Di certo colpisce che agenti dei servizi segreti abbiano di fatto liberato Lopez, cosa che ha dato origine, come confermato poi da altri movimenti dell’esercito, a una spaccatura all’interno dell’esercito steso, anche se al momento pare che diversi strati dello stesso, che avevano promesso di appoggiare questa manovra, pare non abbiano compiuto quanto detto.

La situazione è precipitata nel caos, anche perché il maggiore dell’Esercito Herbert Garcia Plaza ha scritto in un messaggio che “in questo momento stanno ordinando l’evacuazione del personale medico cubano dall’Ospedale Militare Carlos Arvelo. La ragione di questo ordine e quello contemporaneo di stato di allerta nel suo bunker nel Forte di Tiuna significano che Maduro non controlla più la situazione”.

Maduro è rimasto in silenzio totale fino alle prime ore del pomeriggio, quando in un tweet ha dichiarato: “Nervi d’acciaio!! Ho parlato con i Comandanti delle nostre forze di combattimento che mi hanno espresso la loro lealtà al popolo e alla nostra Costituzione (quella non riconosciuta da gran parte dei Paesi del mondo, ndr) e alla Patria. Chiamo alla massima mobilitazione popolare per assicurare la vittoria della pace. Vinceremo!!”.

Quello che è sicuro è che il bagno di sangue, abbondantemente previsto, pare inevitabile: membri dei colectivos, le truppe irregolari al servizio di Maduro, hanno appena lanciato nelle reti sociali il messaggio che sono pronti a intervenire e sparare sulla gente per difendere il regime. C’è da considerare che tutto il disordine pare avere una regia ben precisa, anche perché c’è da considerare che sia la Cina, che la Russia e, da non dimenticare, l’Iran non vogliono assolutamente perdere la possibilità di poter occupare un balcone che dà direttamente sugli Usa e non solo perché potrebbero porre le loro mani su di uno dei Paesi più ricchi del mondo.

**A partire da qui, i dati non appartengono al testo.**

Lemma reset_all_zeroes (chain : list Slot) (slot : Slot) l h :
  slot ∈ chain → value (id slot) = Some l →
  zeroed_or_free l (reset_all chain h).2.
Proof.
  revert h. induction chain as [|s chain IH]; intros h Hin Hl.
  { by apply not_elem_of_nil in Hin. }
  cbn [reset_all]. simpl id_reset.
  destruct (reset (id s) h) as [i h1] eqn:E1.
  pose proof (reset_all_preserves chain l h1) as Hpres.
  specialize (IH h1). destruct (reset_all chain h1) as [rest h2]. simpl in *.
  apply elem_of_cons in Hin as [->|Hin].
  - apply Hpres. replace h1 with (reset (id s) h).2 by (by rewrite E1).
    by apply reset_establishes.
  - by apply IH.
Qed.

Lemma zeroed_or_free_invalid (c : t) l h :
  value c = Some l → zeroed_or_free l h → valid c h = false.
Proof. unfold valid, zeroed_or_free. by intros -> [-> | ->]. Qed.

(** C10.  The destructor of a registry with tracked ids writes nothing
    (no listener is invoked), and afterwards [valid] is false for every
    tracked id that compares equal to the id of an entry that was still
    registered: it holds the cell which that entry's [reset] has zeroed. *)
Theorem destroy_resets_registered_ids
  (c : Callback Args Ret TrackedConnectionID.t heap) (slot : Slot) (i : t) :
  slot ∈ slots_ c →
  i = id slot →
  (destroy c).2 = out c ∧ valid i (destroy c).1 = false.
Proof.
  intros Hin ->. unfold destroy.
  pose proof (reset_all_zeroes (slots_ c) slot) as Hz.
  destruct (reset_all (slots_ c) (cells c)) as [rest h'] eqn:E.
  split; [done|]. simpl.
  destruct (value (id slot)) as [l|] eqn:Hl.
  - apply (zeroed_or_free_invalid _ l); [done|].
    specialize (Hz l (cells c) Hin eq_refl). by rewrite E in Hz.
  - unfold valid. by rewrite Hl.
Qed.

End Tracked.

(** ** Guards *)

Section Guards.
Context {C ID Store : Type} `{!ConnID ID Store} `{!ConnectableT C ID}.
Import UniqueConnectionT.
Local Abbreviation Guard := (UniqueConnectionT.t ID).
Local Abbreviation Heap := (Heap C ID).
Implicit Types (g : Guard) (w : Heap) (o : op) (ops : list op).

Lemma guard_step_clears o g w : (step o (g, w)).1 = empty.
Proof. by destruct o. Qed.

Lemma guard_step_empty o w : step o (empty, w) = (empty, w).
Proof. by destruct o. Qed.

Lemma guard_run_empty ops w : run ops (empty, w) = (empty, w).
Proof.
  induction ops as [|o ops IH]; [done|].
  unfold run in *. simpl. by rewrite guard_step_empty.
Qed.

Altro dato sicuro è che Guaidó e Lopez a questo punto non possono più tornare indietro e che, nel caso, c’è da sperare che i loro calcoli sulla forza, non solo popolare, ma soprattutto militare possa finalmente e pacificamente raggiungere lo scopo di restituire la libertà. Ma gli spari che ormai in qualsiasi zona di Caracas si sentono non fanno ben sperare: al calar della notte c’è da aspettarsi una recrudescenza della repressione.

Intanto si vanno diffondendo notizie secondo le quali Lopez e la sua famiglia siano ospiti nell’Ambasciata Cilena e Bolsonaro ha comunicato che militari fedeli a Guaidó hanno chiesto ospitalità all’Ambsaciata brasiliana. Un quadro decisamente allarmante dove però la Cadena Caracol venezuelana ha diffuso la notizia secondo cui la ragione dell’ospitalità cilena a Lopez è da attribuirsi a trattative con il regime per una transazione pacifica. Ormai è caos!